Vladimir Putin is no friend of the United States. The Russian president seeks to undermine many core interests of the United States, our allies, and our partners. In 2014, Putin annexed territory in Europe, seizing control of Crimea, and then intervened in eastern Ukraine, sparking a war during which more than 10,000 people have died. In 2015, Putin intervened militarily in Syria to prop up one of the most ruthless dictators in the world, and protects Bashar al-Assad’s rule even in the face of repeated use of outlawed chemical weapons. And in 2016, Putin violated American sovereignty by stealing data and spreading propaganda to influence our presidential election. Tragically but necessarily, the United States and our allies must seek to develop more effective strategies for containing Russian aggression, just as we did during the Cold War.
Yet despite all this, we must continue to manage our nuclear competition and shape the strategic nuclear landscape with Russia through tough, principled and effective arms control – again, just as we did during the Cold War. Presently, both the United States and Russia have met their obligations under the New START arms reductions treaty signed by President Barack Obama and Russia’s Dmitry Medvedev in 2010. In meeting this treaty obligation, the United States and Russia have reduced both the number of deployed nuclear warheads and delivery vehicles — with each permitted no more than 1,550 strategically deployed offensive nuclear weapons and 700 launchers for those weapons. This represents the lowest level of nuclear forces in both countries since President Dwight D. Eisenhower sat in the Oval Office.
Even as we mark this success, we are reminded that New START’s provisions don’t last forever. The 10-year agreement, which went into effect on Feb. 5, 2011, will expire in 2021. The Trump administration’s aversion to anything negotiated by the Obama administration, combined with legitimate concern over Russia’s violation of the Intermediate-Range Nuclear Forces Treaty, or INF, has halted any serious dialogue about arms control.
That’s a mistake. The lessons of the Cold War are that nuclear wars must not be fought and that arms races cannot be won. Of course, we must preserve a strong and effective nuclear deterrent to protect us and our allies.

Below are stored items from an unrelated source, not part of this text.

(** * upload_to_kv: normalisation, filtering and batched upload of problems

    A shallow embedding of [src/upload_to_kv.py]: the record normalisers
    [parse_csv_row] and [parse_json_problem], the filter
    [should_process_problem], the essentials builder
    [create_essentials_entry], the uploader methods [put] and [put_bulk],
    the driver [upload_file_to_kv] and the entry point [main].

    Conventions of the embedding.
    - A Python [str] is a [string]; one [ascii] stands for one code point
      below 256.
    - A Python [int] is a [Z]; a Python [float] is a binary64 value of
      [spec_float].
    - A Python value whose type is only known at run time (what [json.load]
      returns, what a [dict] holds) is a [value]; a [dict] keeps its items
      in insertion order.
    - A raised exception is the [Raise] branch of [exc]; [try]/[except
      Exception] is [try_except].
    - Each [logging] call is one [log_record] whose [message] constructor
      names the call site and carries the interpolated values.
    - The remote store is an oracle giving the outcome of the k-th
      [requests.put]; the driver threads the number of requests made, the
      writes attempted, the entries of each call of [put_bulk] and the
      log. *)

From Stdlib Require Import ZArith List String Ascii Bool Lia.
From Stdlib Require Import Permutation Sorted.
From Stdlib Require Import DecimalString DecimalPos DecimalZ.
From Stdlib Require Import SpecFloat.
Import ListNotations.

Local Open Scope string_scope.
Local Open Scope Z_scope.

(* ================================================================== *)
(** * Python strings *)

Module PyStr.

(** [str.isspace] on code points below 256. *)
Definition isspace (c : ascii) : bool :=
  let n := nat_of_ascii c in
  (((9 <=? n) && (n <=? 13)) || ((28 <=? n) && (n <=? 32))
   || (n =? 133) || (n =? 160))%nat.

Definition isdigit (c : ascii) : bool :=
  let n := nat_of_ascii c in ((48 <=? n) && (n <=? 57))%nat.

Definition digit_value (c : ascii) : Z := Z.of_nat (nat_of_ascii c) - 48.

Fixpoint lstrip_by (p : ascii -> bool) (l : list ascii) : list ascii :=
  match l with
  | [] => []
  | c :: t => if p c then lstrip_by p t else l
  end.

Definition strip_by (p : ascii -> bool) (l : list ascii) : list ascii :=
  rev (lstrip_by p (rev (lstrip_by p l))).

Definition mem_char (chars : list ascii) (c : ascii) : bool :=
  existsb (Ascii.eqb c) chars.

(** [s.strip()] *)
Definition strip (s : string) : string :=
  string_of_list_ascii (strip_by isspace (list_ascii_of_string s)).

(** [s.strip(chars)] *)
Definition strip_chars (chars s : string) : string :=
  string_of_list_ascii
    (strip_by (mem_char (list_ascii_of_string chars)) (list_ascii_of_string s)).

Fixpoint split_on (sep : ascii) (l : list ascii) : list (list ascii) :=
  match l with
  | [] => [[]]
  | c :: t =>
      if Ascii.eqb c sep then [] :: split_on sep t
      else match split_on sep t with
           | h :: r => (c :: h) :: r
           | [] => [[c]]
           end
  end.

The United States’s nuclear forces and planned modernization are already more than capable of sustaining that deterrent for decades. But arms control agreements, such as the New START treaty, also advance U.S. security interests.
Consider the details: On-site inspections provisions have enabled both Russian and American inspectors to see that obligations have been met and that threats have been reduced. Each side has carried out more than 100 such inspections, and exchanged thousands of pages of information about current and future missile systems. New START gives us invaluable and irreplaceable information about Russia’s nuclear arsenal, and provides insight into their future capabilities. Our implementation of this treaty also helps demonstrate our continued commitment to nuclear reductions and leadership in the global nonproliferation effort. We have achieved these nonproliferation goals with no reduction in our own security, or in our ironclad commitment to our allies and theirs.

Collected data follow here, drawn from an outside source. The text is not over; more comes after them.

(** * Natural cubic splines solved by successive over-relaxation

    A shallow embedding of [natural_cubic_splines_interpolation.py]:
    the solver [relajacion], the coefficient builder [trazador_cubico]
    and the loop of [plot_ncsi] that evaluates the segment polynomials.

    The program computes with numpy [float64].  Every definition is written
    over a type [R] with the operations the source uses, so that the
    structural theorems hold for any arithmetic.  Three instances make the
    definitions run:
    - [F64], IEEE binary64 on primitive floats, is the arithmetic of the
      program; what is said about the numbers the program computes is said
      there;
    - [Q_exact] and [Q_reduced] compute with fractions, without rounding.
      They are not the arithmetic of the program: nothing overflows, there
      is no [inf] and no [nan], and [x / 0] is [0].  They serve for runs in
      which only the control flow and the shape of the result matter, for
      comparisons of abscissas, and for the behaviour of the iteration in
      the absence of rounding. *)

From Stdlib Require Import QArith Qabs Lqa Lia String.
From stdpp Require Import base list.
From Stdlib Require Floats Uint63.

Local Open Scope nat_scope.

(** ** The arithmetic used by the program *)

Class Numeric (R : Type) := {
  (** a decimal literal of the source: [0], [1], [2], [6], [0.5], [1e-8] *)
  lit : Q -> R;
  add : R -> R -> R;
  sub : R -> R -> R;
  mul : R -> R -> R;
  div : R -> R -> R;
  (** [x ** n] *)
  pow : R -> nat -> R;
  (** [np.linalg.norm(v) > tol], the test of the [while] loop *)
  norm_gt : list R -> R -> bool
}.

Declare Scope num_scope.
Delimit Scope num_scope with num.
Infix "⊕" := add (at level 50, left associativity) : num_scope.
Infix "⊖" := sub (at level 50, left associativity) : num_scope.
Infix "⊗" := mul (at level 40, left associativity) : num_scope.
Infix "⊘" := div (at level 40, left associativity) : num_scope.
Local Open Scope num_scope.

Reductions in our nuclear arsenals, a robust inspection regime, and efforts towards our global commitments to reduce nuclear weapons serve American national interests. Despite serious tensions over other security and economic issues, the United States and Russia have continued to implement this treaty not because of altruism, friendship, or third-party enforcement, but because of mutual self-interest. A self-enforcing agreement in the service of American security objectives is the hallmark of a successful arms control agreement.
In 2013, Russia refused offers to pursue deeper nuclear reductions and insisted that any future agreement also should address missile defenses, precision conventional weapons, and even conventional forces in Europe. Others have argued that the next round of nuclear arms reductions must include other nuclear powers. While addressing this complicated set of issues in new treaty negotiations is hard to envision in today’s environment, the same was true in the 1960s, 1970s, and 1980s, when America faced an even more intractable and threatening Soviet Union.
Instead of shying away from such broader discussions, Washington should welcome them. The government should expand the agenda to include our concerns about Russia’s vast stockpile of tactical nuclear weapons, new delivery vehicles such as long-range, nuclear-armed torpedoes, and violations of other agreements.
We cannot predict whether new arms-control talks will produce results, let alone what the next arms-control agreement might look like. But we know what happens when we lack the predictability and transparency that verified treaties provide. And we know that the next deal will not happen without direct negotiation with our Russian counterparts. We can contain Russia in some spheres, push back against its destructive behavior, promote democratic values and human rights, and still engage with the Russian government on nuclear stability and arms control. We successfully pursued this complicated strategy during the Cold War. We can do so again.
So let’s celebrate this terrific milestone of the current treaty today, but also begin work tomorrow to extend and strengthen arms control agreements with Russia in the future, not as a favor to Putin, but as a policy to enhance our security. The time to begin negotiating the next major arms-reduction agreement is now.